***** Working data *****

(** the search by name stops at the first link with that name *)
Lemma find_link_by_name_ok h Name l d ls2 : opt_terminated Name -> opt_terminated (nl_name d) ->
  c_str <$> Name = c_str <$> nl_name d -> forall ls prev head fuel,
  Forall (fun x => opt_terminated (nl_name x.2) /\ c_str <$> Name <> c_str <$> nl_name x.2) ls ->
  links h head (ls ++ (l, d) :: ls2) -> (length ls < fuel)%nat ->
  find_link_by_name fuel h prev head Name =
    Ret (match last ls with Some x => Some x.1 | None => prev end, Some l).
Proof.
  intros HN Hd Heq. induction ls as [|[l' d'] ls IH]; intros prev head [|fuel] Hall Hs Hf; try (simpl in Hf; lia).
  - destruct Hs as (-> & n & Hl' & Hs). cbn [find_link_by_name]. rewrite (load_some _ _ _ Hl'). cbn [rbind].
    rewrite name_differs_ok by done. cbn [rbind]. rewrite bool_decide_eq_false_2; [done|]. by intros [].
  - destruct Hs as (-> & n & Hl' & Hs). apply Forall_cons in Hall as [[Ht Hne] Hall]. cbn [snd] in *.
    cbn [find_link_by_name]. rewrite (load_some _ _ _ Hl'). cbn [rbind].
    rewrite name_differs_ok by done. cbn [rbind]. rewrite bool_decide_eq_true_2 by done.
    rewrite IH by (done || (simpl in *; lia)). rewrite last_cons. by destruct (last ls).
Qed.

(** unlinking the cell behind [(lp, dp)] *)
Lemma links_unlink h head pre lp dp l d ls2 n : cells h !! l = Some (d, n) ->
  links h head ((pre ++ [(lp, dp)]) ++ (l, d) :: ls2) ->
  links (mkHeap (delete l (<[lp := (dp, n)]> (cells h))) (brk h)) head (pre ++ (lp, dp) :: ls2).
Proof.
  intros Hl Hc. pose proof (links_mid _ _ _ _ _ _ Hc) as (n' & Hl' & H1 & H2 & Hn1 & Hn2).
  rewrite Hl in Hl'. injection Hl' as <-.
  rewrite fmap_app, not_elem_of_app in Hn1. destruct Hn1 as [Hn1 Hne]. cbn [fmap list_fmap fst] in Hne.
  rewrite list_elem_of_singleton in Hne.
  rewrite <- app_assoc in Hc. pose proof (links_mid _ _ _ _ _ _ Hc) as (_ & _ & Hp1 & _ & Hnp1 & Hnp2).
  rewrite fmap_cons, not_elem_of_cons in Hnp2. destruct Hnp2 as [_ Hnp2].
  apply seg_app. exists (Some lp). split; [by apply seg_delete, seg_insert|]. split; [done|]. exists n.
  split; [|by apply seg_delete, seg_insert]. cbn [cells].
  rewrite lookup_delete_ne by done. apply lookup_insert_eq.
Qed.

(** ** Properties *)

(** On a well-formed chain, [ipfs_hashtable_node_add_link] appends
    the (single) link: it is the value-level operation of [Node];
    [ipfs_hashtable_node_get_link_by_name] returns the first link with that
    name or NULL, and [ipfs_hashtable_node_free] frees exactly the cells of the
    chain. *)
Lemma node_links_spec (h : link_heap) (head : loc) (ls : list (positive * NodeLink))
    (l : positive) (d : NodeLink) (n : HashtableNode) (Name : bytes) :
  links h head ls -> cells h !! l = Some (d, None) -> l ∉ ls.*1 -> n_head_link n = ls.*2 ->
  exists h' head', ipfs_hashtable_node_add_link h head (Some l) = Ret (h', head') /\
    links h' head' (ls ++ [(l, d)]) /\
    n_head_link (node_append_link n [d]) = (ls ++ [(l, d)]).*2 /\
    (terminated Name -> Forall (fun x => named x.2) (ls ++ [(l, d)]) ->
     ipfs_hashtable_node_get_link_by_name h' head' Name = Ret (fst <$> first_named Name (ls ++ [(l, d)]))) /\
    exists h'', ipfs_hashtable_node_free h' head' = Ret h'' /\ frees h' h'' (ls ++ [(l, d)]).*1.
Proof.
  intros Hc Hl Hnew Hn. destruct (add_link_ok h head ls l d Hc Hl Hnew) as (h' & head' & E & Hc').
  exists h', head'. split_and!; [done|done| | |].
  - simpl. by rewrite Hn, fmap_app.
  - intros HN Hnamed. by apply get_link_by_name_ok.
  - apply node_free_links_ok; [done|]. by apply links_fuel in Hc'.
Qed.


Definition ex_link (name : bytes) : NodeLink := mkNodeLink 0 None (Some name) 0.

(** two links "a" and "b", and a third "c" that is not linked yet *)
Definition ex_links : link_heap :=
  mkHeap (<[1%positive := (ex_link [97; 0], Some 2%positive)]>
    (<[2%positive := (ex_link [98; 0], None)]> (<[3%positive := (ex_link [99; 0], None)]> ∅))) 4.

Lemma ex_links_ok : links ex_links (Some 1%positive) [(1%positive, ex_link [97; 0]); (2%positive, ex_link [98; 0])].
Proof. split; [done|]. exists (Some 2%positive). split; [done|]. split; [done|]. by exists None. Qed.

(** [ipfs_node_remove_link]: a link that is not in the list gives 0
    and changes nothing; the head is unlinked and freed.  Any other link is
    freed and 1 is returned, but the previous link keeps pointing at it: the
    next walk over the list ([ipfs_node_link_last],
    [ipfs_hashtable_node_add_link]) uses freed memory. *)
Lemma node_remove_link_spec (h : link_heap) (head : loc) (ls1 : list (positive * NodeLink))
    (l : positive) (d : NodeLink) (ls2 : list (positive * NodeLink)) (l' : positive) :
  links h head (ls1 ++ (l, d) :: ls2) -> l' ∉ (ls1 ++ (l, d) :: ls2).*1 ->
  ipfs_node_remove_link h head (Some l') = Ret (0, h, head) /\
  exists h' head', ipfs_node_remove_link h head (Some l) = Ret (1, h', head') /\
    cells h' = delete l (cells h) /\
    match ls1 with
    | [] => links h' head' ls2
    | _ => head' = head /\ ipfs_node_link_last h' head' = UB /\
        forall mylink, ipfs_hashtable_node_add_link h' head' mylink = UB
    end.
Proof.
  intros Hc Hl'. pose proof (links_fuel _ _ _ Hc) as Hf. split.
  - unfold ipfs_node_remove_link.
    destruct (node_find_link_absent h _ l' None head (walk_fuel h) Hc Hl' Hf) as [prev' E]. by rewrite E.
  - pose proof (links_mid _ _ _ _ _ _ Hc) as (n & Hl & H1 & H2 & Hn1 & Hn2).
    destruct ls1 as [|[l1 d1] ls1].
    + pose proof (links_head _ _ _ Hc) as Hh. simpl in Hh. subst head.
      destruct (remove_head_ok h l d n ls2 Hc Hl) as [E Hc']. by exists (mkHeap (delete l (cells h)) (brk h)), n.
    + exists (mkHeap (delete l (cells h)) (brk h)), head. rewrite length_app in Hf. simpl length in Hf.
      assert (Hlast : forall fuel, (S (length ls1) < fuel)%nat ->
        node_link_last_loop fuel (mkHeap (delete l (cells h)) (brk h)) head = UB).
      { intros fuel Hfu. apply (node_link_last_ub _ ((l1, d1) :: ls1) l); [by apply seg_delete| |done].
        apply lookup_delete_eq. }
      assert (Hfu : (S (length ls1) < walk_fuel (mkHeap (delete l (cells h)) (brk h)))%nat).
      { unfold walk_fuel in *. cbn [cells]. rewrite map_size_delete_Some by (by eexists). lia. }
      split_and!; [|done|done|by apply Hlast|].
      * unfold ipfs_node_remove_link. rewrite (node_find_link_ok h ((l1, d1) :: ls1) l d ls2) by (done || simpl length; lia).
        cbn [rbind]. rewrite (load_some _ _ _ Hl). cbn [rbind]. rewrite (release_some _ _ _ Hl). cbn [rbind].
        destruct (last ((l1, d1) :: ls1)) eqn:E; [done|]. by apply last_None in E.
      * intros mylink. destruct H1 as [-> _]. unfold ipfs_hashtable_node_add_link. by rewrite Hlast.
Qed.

*****
***** Working data *****

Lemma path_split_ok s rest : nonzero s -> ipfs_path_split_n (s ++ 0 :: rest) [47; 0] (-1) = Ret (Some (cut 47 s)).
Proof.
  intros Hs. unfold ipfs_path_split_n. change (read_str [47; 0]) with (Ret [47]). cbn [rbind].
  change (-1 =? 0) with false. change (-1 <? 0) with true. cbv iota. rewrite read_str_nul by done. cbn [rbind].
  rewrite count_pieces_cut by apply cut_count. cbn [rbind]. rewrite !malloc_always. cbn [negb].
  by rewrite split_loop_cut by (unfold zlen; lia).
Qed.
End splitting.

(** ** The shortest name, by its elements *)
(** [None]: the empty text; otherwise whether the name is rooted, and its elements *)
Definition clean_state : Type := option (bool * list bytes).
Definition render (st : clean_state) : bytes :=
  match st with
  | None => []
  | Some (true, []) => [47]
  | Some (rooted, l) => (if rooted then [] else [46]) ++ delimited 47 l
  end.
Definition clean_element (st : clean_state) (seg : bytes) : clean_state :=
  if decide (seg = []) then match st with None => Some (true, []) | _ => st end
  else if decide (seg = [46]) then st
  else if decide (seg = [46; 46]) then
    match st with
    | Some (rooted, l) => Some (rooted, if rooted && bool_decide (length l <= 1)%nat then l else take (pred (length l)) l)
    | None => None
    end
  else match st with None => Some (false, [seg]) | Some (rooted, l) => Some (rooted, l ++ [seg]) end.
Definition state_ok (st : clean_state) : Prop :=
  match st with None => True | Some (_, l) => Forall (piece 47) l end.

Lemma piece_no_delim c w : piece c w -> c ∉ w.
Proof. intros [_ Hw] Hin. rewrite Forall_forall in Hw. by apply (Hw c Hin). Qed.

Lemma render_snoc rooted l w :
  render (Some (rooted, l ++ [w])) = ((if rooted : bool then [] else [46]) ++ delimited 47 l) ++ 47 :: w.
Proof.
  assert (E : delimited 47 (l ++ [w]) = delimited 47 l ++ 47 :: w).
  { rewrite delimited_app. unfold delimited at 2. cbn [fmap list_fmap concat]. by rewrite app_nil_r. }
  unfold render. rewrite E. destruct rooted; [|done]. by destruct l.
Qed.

*****

• **Task requirements**
Wherever the string "Hall" appears in the entries above, return the line it appears on.

• **Task output**
  intros HN Hd Heq. induction ls as [|[l' d'] ls IH]; intros prev head [|fuel] Hall Hs Hf; try (simpl in Hf; lia).
  - destruct Hs as (-> & n & Hl' & Hs). apply Forall_cons in Hall as [[Ht Hne] Hall]. cbn [snd] in *.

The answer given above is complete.